• [LISTED ENTRIES]:
◇ ◇ ◇ ◇ ◇ ◇ ◇
(** * AutoGUI-X: orchestrator and macOS backend

    A shallow embedding of [autoguix/core/types.py],
    [autoguix/core/automation_core.py],
    [autoguix/backends/macos_backend.py] and the functions of
    [autoguix/__init__.py], followed by the properties of the lifecycle,
    of the keyboard and mouse event sequences and of image location that
    the specification states, and by further properties of the same code:
    its errors, its event counts, the screen capture and the conversions.

    Python [int] is [Z]; Python [float] is [pyfloat], binary64 with every
    operation rounded to nearest-even; Python [str] is a list of code
    points.  A method that talks to the operating system is a function of
    the [World], returning its outcome and the new world; everything posted
    to the event tap and every suspension is appended to the world's trace. *)

From Stdlib Require Import ZArith QArith Qround Qabs Qpower Qreduction Qcanon.
From Stdlib Require Import List String Ascii Bool Lia Lqa Sorted.
From Stdlib.Strings Require Import Byte.
From Stdlib Require Import SpecFloat.
Import ListNotations.

Local Open Scope Z_scope.

(* ------------------------------------------------------------------ *)
(** ** Python values: exceptions, strings, floats *)

(** Python strings are sequences of Unicode code points. *)
Definition codepoint := N.
Definition pystr := list codepoint.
◇ ◇ ◇ ◇ ◇ ◇ ◇
• [YOUR INSTRUCTIONS]: Copy out the full listing, exactly as it stands.

• [EXERCISE OUTPUT]:
(** * AutoGUI-X: orchestrator and macOS backend

    A shallow embedding of [autoguix/core/types.py],
    [autoguix/core/automation_core.py],
    [autoguix/backends/macos_backend.py] and the functions of
    [autoguix/__init__.py], followed by the properties of the lifecycle,
    of the keyboard and mouse event sequences and of image location that
    the specification states, and by further properties of the same code:
    its errors, its event counts, the screen capture and the conversions.

    Python [int] is [Z]; Python [float] is [pyfloat], binary64 with every
    operation rounded to nearest-even; Python [str] is a list of code
    points.  A method that talks to the operating system is a function of
    the [World], returning its outcome and the new world; everything posted
    to the event tap and every suspension is appended to the world's trace. *)

From Stdlib Require Import ZArith QArith Qround Qabs Qpower Qreduction Qcanon.
From Stdlib Require Import List String Ascii Bool Lia Lqa Sorted.
From Stdlib.Strings Require Import Byte.
From Stdlib Require Import SpecFloat.
Import ListNotations.

Local Open Scope Z_scope.

(* ------------------------------------------------------------------ *)
(** ** Python values: exceptions, strings, floats *)

(** Python strings are sequences of Unicode code points. *)
Definition codepoint := N.
Definition pystr := list codepoint.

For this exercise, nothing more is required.